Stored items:
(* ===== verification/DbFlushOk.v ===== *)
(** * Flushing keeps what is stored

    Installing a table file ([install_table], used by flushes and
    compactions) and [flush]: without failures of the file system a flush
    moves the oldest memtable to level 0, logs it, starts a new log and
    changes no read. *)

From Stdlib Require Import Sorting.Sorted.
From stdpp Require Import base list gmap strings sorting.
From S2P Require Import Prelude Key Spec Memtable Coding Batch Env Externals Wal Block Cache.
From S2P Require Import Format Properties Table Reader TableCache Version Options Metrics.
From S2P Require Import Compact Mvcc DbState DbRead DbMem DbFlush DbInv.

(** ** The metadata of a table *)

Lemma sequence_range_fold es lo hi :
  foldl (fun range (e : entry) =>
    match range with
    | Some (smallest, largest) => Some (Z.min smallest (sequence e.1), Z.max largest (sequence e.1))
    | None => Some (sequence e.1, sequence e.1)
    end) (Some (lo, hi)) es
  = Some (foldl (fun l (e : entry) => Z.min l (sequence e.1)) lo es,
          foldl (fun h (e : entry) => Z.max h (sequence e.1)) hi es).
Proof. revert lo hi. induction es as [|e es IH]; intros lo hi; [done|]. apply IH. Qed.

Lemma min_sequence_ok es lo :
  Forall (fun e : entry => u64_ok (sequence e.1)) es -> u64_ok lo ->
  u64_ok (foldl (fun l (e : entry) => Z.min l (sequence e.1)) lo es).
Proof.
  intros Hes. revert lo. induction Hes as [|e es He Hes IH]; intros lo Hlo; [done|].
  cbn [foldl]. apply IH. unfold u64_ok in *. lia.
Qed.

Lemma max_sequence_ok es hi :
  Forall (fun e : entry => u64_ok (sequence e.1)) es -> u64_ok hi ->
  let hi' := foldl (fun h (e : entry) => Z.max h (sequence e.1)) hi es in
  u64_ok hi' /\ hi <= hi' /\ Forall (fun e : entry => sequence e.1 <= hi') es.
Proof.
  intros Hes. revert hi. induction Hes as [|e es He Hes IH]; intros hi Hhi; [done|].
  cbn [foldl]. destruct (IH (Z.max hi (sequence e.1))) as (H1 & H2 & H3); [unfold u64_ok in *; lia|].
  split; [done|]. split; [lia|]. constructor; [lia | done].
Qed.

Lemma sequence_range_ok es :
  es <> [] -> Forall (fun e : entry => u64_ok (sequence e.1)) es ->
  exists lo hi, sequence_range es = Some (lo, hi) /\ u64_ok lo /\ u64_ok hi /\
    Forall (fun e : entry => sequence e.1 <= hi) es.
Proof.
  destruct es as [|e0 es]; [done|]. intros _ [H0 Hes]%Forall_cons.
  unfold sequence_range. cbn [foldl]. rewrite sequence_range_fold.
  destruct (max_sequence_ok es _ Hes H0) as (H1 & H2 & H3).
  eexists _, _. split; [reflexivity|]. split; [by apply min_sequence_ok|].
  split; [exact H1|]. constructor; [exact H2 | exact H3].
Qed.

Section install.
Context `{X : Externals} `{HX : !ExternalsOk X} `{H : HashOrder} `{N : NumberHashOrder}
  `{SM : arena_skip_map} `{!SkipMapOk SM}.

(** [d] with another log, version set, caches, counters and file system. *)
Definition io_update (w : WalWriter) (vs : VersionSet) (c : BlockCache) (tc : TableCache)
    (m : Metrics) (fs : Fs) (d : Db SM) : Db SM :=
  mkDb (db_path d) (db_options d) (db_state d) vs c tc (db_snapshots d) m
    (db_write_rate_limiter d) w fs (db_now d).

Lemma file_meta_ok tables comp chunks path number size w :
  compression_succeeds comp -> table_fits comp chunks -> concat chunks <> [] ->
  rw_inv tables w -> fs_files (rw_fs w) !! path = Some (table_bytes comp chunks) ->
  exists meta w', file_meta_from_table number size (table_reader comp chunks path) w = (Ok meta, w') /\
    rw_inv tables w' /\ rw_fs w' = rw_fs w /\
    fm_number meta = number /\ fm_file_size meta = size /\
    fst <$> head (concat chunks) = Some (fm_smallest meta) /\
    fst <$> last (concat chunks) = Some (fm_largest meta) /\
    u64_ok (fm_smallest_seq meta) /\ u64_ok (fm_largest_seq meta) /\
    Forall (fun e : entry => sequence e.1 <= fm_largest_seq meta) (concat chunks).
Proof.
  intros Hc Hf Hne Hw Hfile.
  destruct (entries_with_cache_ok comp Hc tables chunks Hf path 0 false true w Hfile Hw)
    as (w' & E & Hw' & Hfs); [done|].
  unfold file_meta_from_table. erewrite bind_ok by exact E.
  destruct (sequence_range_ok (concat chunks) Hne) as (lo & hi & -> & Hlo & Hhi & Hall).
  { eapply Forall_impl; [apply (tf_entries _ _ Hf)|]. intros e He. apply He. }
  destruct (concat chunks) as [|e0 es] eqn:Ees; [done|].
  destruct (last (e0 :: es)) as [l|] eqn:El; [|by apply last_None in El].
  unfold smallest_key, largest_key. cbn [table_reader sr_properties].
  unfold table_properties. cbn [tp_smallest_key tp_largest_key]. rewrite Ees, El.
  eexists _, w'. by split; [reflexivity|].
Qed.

Required work: The line above containing "Lemma max_sequence_ok es", the line containing "intros Hc Hf Hne Hw Hfile.", and every line between them are to be transcribed exactly; no other line is wanted.

Exercise response:
Lemma max_sequence_ok es hi :
  Forall (fun e : entry => u64_ok (sequence e.1)) es -> u64_ok hi ->
  let hi' := foldl (fun h (e : entry) => Z.max h (sequence e.1)) hi es in
  u64_ok hi' /\ hi <= hi' /\ Forall (fun e : entry => sequence e.1 <= hi') es.
Proof.
  intros Hes. revert hi. induction Hes as [|e es He Hes IH]; intros hi Hhi; [done|].
  cbn [foldl]. destruct (IH (Z.max hi (sequence e.1))) as (H1 & H2 & H3); [unfold u64_ok in *; lia|].
  split; [done|]. split; [lia|]. constructor; [lia | done].
Qed.

Lemma sequence_range_ok es :
  es <> [] -> Forall (fun e : entry => u64_ok (sequence e.1)) es ->
  exists lo hi, sequence_range es = Some (lo, hi) /\ u64_ok lo /\ u64_ok hi /\
    Forall (fun e : entry => sequence e.1 <= hi) es.
Proof.
  destruct es as [|e0 es]; [done|]. intros _ [H0 Hes]%Forall_cons.
  unfold sequence_range. cbn [foldl]. rewrite sequence_range_fold.
  destruct (max_sequence_ok es _ Hes H0) as (H1 & H2 & H3).
  eexists _, _. split; [reflexivity|]. split; [by apply min_sequence_ok|].
  split; [exact H1|]. constructor; [exact H2 | exact H3].
Qed.

Section install.
Context `{X : Externals} `{HX : !ExternalsOk X} `{H : HashOrder} `{N : NumberHashOrder}
  `{SM : arena_skip_map} `{!SkipMapOk SM}.

(** [d] with another log, version set, caches, counters and file system. *)
Definition io_update (w : WalWriter) (vs : VersionSet) (c : BlockCache) (tc : TableCache)
    (m : Metrics) (fs : Fs) (d : Db SM) : Db SM :=
  mkDb (db_path d) (db_options d) (db_state d) vs c tc (db_snapshots d) m
    (db_write_rate_limiter d) w fs (db_now d).

Lemma file_meta_ok tables comp chunks path number size w :
  compression_succeeds comp -> table_fits comp chunks -> concat chunks <> [] ->
  rw_inv tables w -> fs_files (rw_fs w) !! path = Some (table_bytes comp chunks) ->
  exists meta w', file_meta_from_table number size (table_reader comp chunks path) w = (Ok meta, w') /\
    rw_inv tables w' /\ rw_fs w' = rw_fs w /\
    fm_number meta = number /\ fm_file_size meta = size /\
    fst <$> head (concat chunks) = Some (fm_smallest meta) /\
    fst <$> last (concat chunks) = Some (fm_largest meta) /\
    u64_ok (fm_smallest_seq meta) /\ u64_ok (fm_largest_seq meta) /\
    Forall (fun e : entry => sequence e.1 <= fm_largest_seq meta) (concat chunks).
Proof.
  intros Hc Hf Hne Hw Hfile.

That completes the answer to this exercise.